Negative consequences of a late dinner

1. Sleep problems
After a meal, the body starts digesting, which leads to increased gastrointestinal activity – this can make it difficult to fall asleep and even end in insomnia.

2. Increased insulin and cortisol levels
A study by Iranian scientists has shown that eating before going to bed can lead to an increase in insulin levels in the blood. Insulin is a hormone that regulates blood sugar levels, and if its levels are elevated, the body can start to store fat. Therefore, it is important for people who have and want to lose excess weight to determine the appropriateness of such a meal and choose what it is possible to eat at bedtime while losing weight.

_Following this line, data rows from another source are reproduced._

(** the local access of the head packet *)
Definition accessLocally (env : LsqEnv) (r : LSQRequest I) : res (LSQRequest I) :=
  match rq_kind r with
  | SingleDataRequest _ _ =>
      match rq_packet r with
      | Some p => Ok (setPacket (Some (localAccessor env p)) r)
      | None => Stop NullDeref
      end
  | SplitDataRequest s =>
      p ← vget (fragmentPackets s) (numIssuedFragments s);
      ps ← vset (fragmentPackets s) (numIssuedFragments s) (localAccessor env p);
      Ok (setKind (SplitDataRequest
        (mkSplit (translationEvent s) (numFragments s) (numInTranslationFragments s)
           (numTranslatedFragments s) (numIssuedFragments s) (numRetiredFragments s)
           (fragmentRequests s) ps)) r)
  | _ => Ok r
  end.

(** the state after a packet was accepted, and after it was refused *)
Definition stateSent (st : LSQRequestState) : res LSQRequestState :=
  match st with
  | Translated | RequestIssuing => Ok RequestIssuing
  | StoreInStoreBuffer | StoreBufferIssuing => Ok StoreBufferIssuing
  | _ => Stop Panic
  end.
Definition stateRefused (st : LSQRequestState) : res LSQRequestState :=
  match st with
  | Translated | RequestIssuing => Ok RequestNeedsRetry
  | StoreInStoreBuffer | StoreBufferIssuing => Ok StoreBufferNeedsRetry
  | _ => Stop Panic
  end.

(** [tryToSend(request)] *)
Definition tryToSend (env : LsqEnv) (p : Ptr) : LM bool :=
  let! s := sget in
  if negb (canSendToMemorySystem s) then sret false
  else
    let! r := deref p in
    do! slift (getHeadPacket r) in
    if q_localAccess (rq_request r) then
      do! update p (accessLocally env) in
      do! update p stepToNextPacket in
      let! r := deref p in
      let ret := sentAllPackets r in
      do! set p (setState (if ret then Complete else RequestIssuing)) in
      sret ret
    else
      let ok := accept env (numSends s) in
      do! smod upd_sends in
      if ok then
        do! smod (upd_counters (addInMemory 1)) in
        do! update p stepToNextPacket in
        let! r := deref p in
        let ret := sentAllPackets r in
        do! update p (λ r, st ← stateSent (rq_state r); Ok (setState st r)) in
        do! smod (upd_mstate MemoryRunning) in
        sret ret
      else
        do! smod (upd_mstate MemoryNeedsRetry) in
        do! smod (upd_retry (Some p)) in
        do! update p (λ r, st ← stateRefused (rq_state r); Ok (setState st r)) in
        sret false.

(** a request that is done without an access *)
Definition skipTransfer (p : Ptr) : LM unit :=
  do! set p (setState Complete) in
  do! set p setSkipped in
  moveFromRequestsToTransfers p.

(** the last part of [tryToSendToTransfers] *)
Definition issueTransfer (env : LsqEnv) (p : Ptr) (bufferable do_access : bool) : LM unit :=
  if do_access then
    let! s := sget in
    if negb (canSendToMemorySystem s) then sret tt
    else
      let! r := deref p in
      do! (if negb bufferable && negb (rq_issuedToMemory r) then
             do! smod (upd_counters (addIssued 1)) in set p setIssued
           else sret tt) in
      let! ret := tryToSend env p in
      if ret then moveFromRequestsToTransfers p else sret tt
  else
    do! set p (setState Complete) in
    moveFromRequestsToTransfers p.

(** the choice between forwarding, waiting and accessing memory *)
Definition accessOrForward (env : LsqEnv) (p : Ptr) (r : LSQRequest I) (bufferable : bool) : LM unit :=
  if negb (llsc (q_flags (rq_request r))) then
    if rq_isLoad r then
      let! fwd := canForwardDataToLoad r in
      match fwd.1 with
      | FullAddrRangeCoverage =>
          do! forwardStoreData p fwd.2 in
          do! update p (λ r, match rq_packet r with
                             | Some k => k ← makeResponse k; Ok (setPacket (Some k) r)
                             | None => Stop NullDeref
                             end) in
          issueTransfer env p bufferable false
      | PartialAddrRangeCoverage => sret tt
      | NoAddrRangeCoverage => issueTransfer env p bufferable true
      end
    else issueTransfer env p bufferable true
  else
    let! s := sget in
    if negb (canSendToMemorySystem s) then sret tt
    else issueTransfer env p bufferable (if rq_isLoad r then true else lockedWrite env).

(** an access that may wait in the store buffer *)
Definition isBufferable (f : Flags) : bool :=
  negb (strictlyOrdered f || llsc f || swap f || atomicOp f || release f).

(** the tests on a translated request at the head of [requests] *)
Definition sendTranslated (env : LsqEnv) (p : Ptr) (r : LSQRequest I) : LM unit :=
  let f := q_flags (rq_request r) in
  let bufferable := isBufferable f in
  let! s := sget in
  if rq_isLoad r && negb (numStoresInTransfers (counters s) =? 0) then sret tt
  else if negb (rq_isLoad r) && bufferable && negb (q_localAccess (rq_request r)) then
    do! set p (setState StoreToStoreBuffer) in
    moveFromRequestsToTransfers p
  else if ((negb (rq_isLoad r) && llsc f) || release f)
          && negb (match slots s with [] => true | _ => false end) then sret tt
  else if negb bufferable then
    if negb (instIsHeadInst env (rq_inst r)) then sret tt
    else
      let! fwd := canForwardDataToLoad r in
      if decide (fwd.1 = NoAddrRangeCoverage) then accessOrForward env p r bufferable
      else sret tt
  else accessOrForward env p r bufferable.

(** the states in which a request may be moved on *)
Definition movable (st : LSQRequestState) : bool :=
  match st with Translated | RequestIssuing | Failed | Complete => true | _ => false end.

(** [tryToSendToTransfers(request)] *)
Definition tryToSendToTransfers (env : LsqEnv) (p : Ptr) : LM unit :=
  let! s := sget in
  if bool_decide (mstate s = MemoryNeedsRetry) then sret tt
  else
    let! r := deref p in
    if bool_decide (rq_state r = InTranslation) then sret tt
    else
      do! sassert (movable (rq_state r)) in
      if negb (bool_decide (head (queue (requests s)) = Some p)) then sret tt
      else if Queue_unreservedRemainingSpace (transfers s) =? 0 then sret tt
      else if isComplete r || bool_decide (rq_state r = Failed) then skipTransfer p
      else if negb (instIsRightStream env (rq_inst r)) then
        if hasPacketsInMemSystem r then sret tt else skipTransfer p
      else if faultSet (translationFault (ex (rq_inst r))) then skipTransfer p
      else sendTranslated env p r.

(** the first loop of [StoreBuffer::step]: clear the leading barriers; [n]
    bounds the rounds by the number of slots *)
Fixpoint clearBarriers (n : nat) : LM unit :=
  match n with
  | O => sret tt
  | S n =>
      let! s := sget in
      match slots s with
      | [] => sret tt
      | p :: l =>
          let! barrier := deref p in
          if isComplete barrier && isBarrier barrier then
            do! smod (upd_counters (addUnissued (-1))) in
            do! clearMemBarrier (rq_inst barrier) in
            do! smod (upd_slots l) in
            do! free p in
            clearBarriers n
          else sret tt
      end
  end.

(** the second loop: issue stores in order *)
Fixpoint issueStores (env : LsqEnv) (l : list Ptr) (issue_count : Z) : LM unit :=
  match l with
  | [] => sret tt
  | p :: l =>
      let! s := sget in
      if negb ((issue_count <? storeLimitPerCycle (cfg s)) && canSendToMemorySystem s) then sret tt
      else
        let! r := deref p in
        if isBarrier r && isComplete r then sret tt
        else if negb (bool_decide (rq_state r = StoreBufferIssuing) && sentAllPackets r) then
          let! ret := tryToSend env p in
          if ret then
            do! countIssuedStore p in
            issueStores env l (u32 (issue_count + 1))
          else sret tt
        else issueStores env l issue_count
  end.

(** [StoreBuffer::step()] *)
Definition StoreBuffer_step (env : LsqEnv) : LM unit :=
  let! s := sget in
  if negb (numUnissuedAccesses (counters s) =? 0) && bool_decide (mstate s = MemoryRunning) then
    do! clearBarriers (length (slots s)) in
    let! s := sget in
    if bool_decide (mstate s = MemoryNeedsRetry) then sret tt
    else issueStores env (slots s) 0
  else sret tt.

(** [step()] *)
Definition LSQ_step (env : LsqEnv) : LM unit :=
  let! s := sget in
  do! (match queue (requests s) with
       | p :: _ => tryToSendToTransfers env p
       | [] => sret tt
       end) in
  StoreBuffer_step env.

(** ** Callbacks of the memory system *)

(** [recvTimingResp(response)], where [p] is the response's sender state *)
Definition recvTimingResp (p : Ptr) (response : Packet) : LM unit :=
  do! wakeExecute in
  do! smod (upd_counters (addInMemory (-1))) in
  let! r := deref p in
  match rq_state r with
  | RequestIssuing | RequestNeedsRetry => update p (λ r, retireResponse r response)
  | StoreBufferIssuing | StoreBufferNeedsRetry =>
      do! update p (λ r, retireResponse r response) in
      let! r := deref p in
      if isComplete r && negb (isBarrier r) then deleteRequest p else sret tt
  | _ => slift (Stop Panic)
  end.

(** [recvReqRetry()] *)
Definition recvReqRetry (env : LsqEnv) : LM unit :=
  let! s := sget in
  do! sassert (bool_decide (mstate s = MemoryNeedsRetry)) in
  match retryRequest s with
  | None => slift (Stop NullDeref)
  | Some p =>
      do! update p (λ r,
        match rq_state r with
        | RequestNeedsRetry => Ok (setState Translated r)
        | StoreBufferNeedsRetry => Ok (setState StoreInStoreBuffer r)
        | _ => Stop Panic
        end) in
      do! smod (upd_mstate MemoryRunning) in
      let! ret := tryToSend env p in
      if ret then
        let! r := deref p in
        do! (match rq_state r with
             | RequestIssuing => moveFromRequestsToTransfers p
             | StoreBufferIssuing => countIssuedStore p
             | _ => slift (Stop Panic)
             end) in
        smod (upd_retry None)
      else sret tt
  end.

(** ** Committing *)

(** [findResponse(inst)] *)
Definition findResponse (inst : DynInst) : LM (option Ptr) :=
  let! s := sget in
  match queue (transfers s) with
  | [] => sret None
  | p :: _ =>
      let! r := deref p in
      let! same := slift (InstId_eq (id (rq_inst r)) (id inst)) in
      let can_store := canInsert s in
      sret (if same && ((isComplete r && negb (isBarrier r && negb can_store))
                        || (needsToBeSentToStoreBuffer r && can_store))
            then Some p else None)
  end.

Cortisol levels may also rise, according to American scientists.

3. Stomach problems.
Or more specifically, the gastrointestinal tract – heartburn or belching may occur.


Eating fatty foods, like nuts, avocados or olive oil at bedtime doesn’t make things better: they can also cause upset stomach, poor sleep, weight gain and heartburn, and raise blood cholesterol levels (i.e. increase the risk of cardiovascular diseases). It is therefore best to avoid them.

Protein consumption can also have negative effects on sleep. Firstly, they are slow to digest – slower than the same carbohydrates. Secondly, some of them contain amino acids such as tyrosine and phenylalanine, which may stimulate the production of the hormone noradrenaline, which triggers an energy rush.


Although we talked above about the difficulty of digesting proteins, it should be noted that in small amounts before bedtime they can be good for our body. For example, a little protein containing tryptophan (an amino acid necessary for the production of serotonin and melatonin) can help us fall asleep. So a small amount of easily digestible protein before bedtime will provide you with the right amount of amino acids and minimise the impact of a late dinner on sleep quality.

It can be:

  1. cottage cheese in the form of cheesecake or casserole without sugar – it contains easily digestible protein and calcium (but must not be lactose intolerant);
  2. baked chicken fillets – they are low in fat and high in digestible protein;
  3. Eggs – they are rich in protein and other nutrients. The best way to eat them is with boiled eggs or poached eggs;
  4. Greek yoghurt – only that which is high in digestible protein, magnesium and beneficial lactobacilli.

It is best to eat foods rich in slow carbohydrates before bedtime. They are slower to digest, which helps maintain stable blood sugar levels and reduces the desire to eat unhealthy foods. And thanks to their glycemic index, they can lower levels of cortisol, the stress hormone.

The glycaemic index is a measure of how quickly carbohydrates from food raise blood sugar levels. Foods with a high glycaemic index cause a rapid spike in sugar levels, which can lead to higher cortisol levels. The latter needs to be low at night to keep sleep sound and healthy – by morning its level peaks and we wake up, and by evening it drops back down.

If stress levels are high, the adrenal glands may continue to secrete cortisol at night

Thereby damaging the quality and duration of sleep and even leading to insomnia. In addition, when cortisol levels are elevated, we experience fatigue, irritability, increased appetite and a desire to eat sweets and other high-calorie foods.

In general, in order to maintain the quality of sleep, we need to reduce stress levels and keep cortisol levels low at night. Various relaxation techniques can be used for this – yoga, meditation, deep breathing. And also fill your daily diet with foods that are rich in slow carbohydrates – you can and should even eat them before bedtime.

These can be:

  1. wholemeal oatmeal that cooks for more than 15 minutes;
  2. brown rice;
  3. buckwheat, especially green buckwheat;
  4. quinoa;
  5. yams;
  6. unsweetened fruit and berries;
  7. vegetables – preferably stewed or baked, to avoid fermentation in the stomach;
  8. Rice bread – provided you have no gluten intolerance.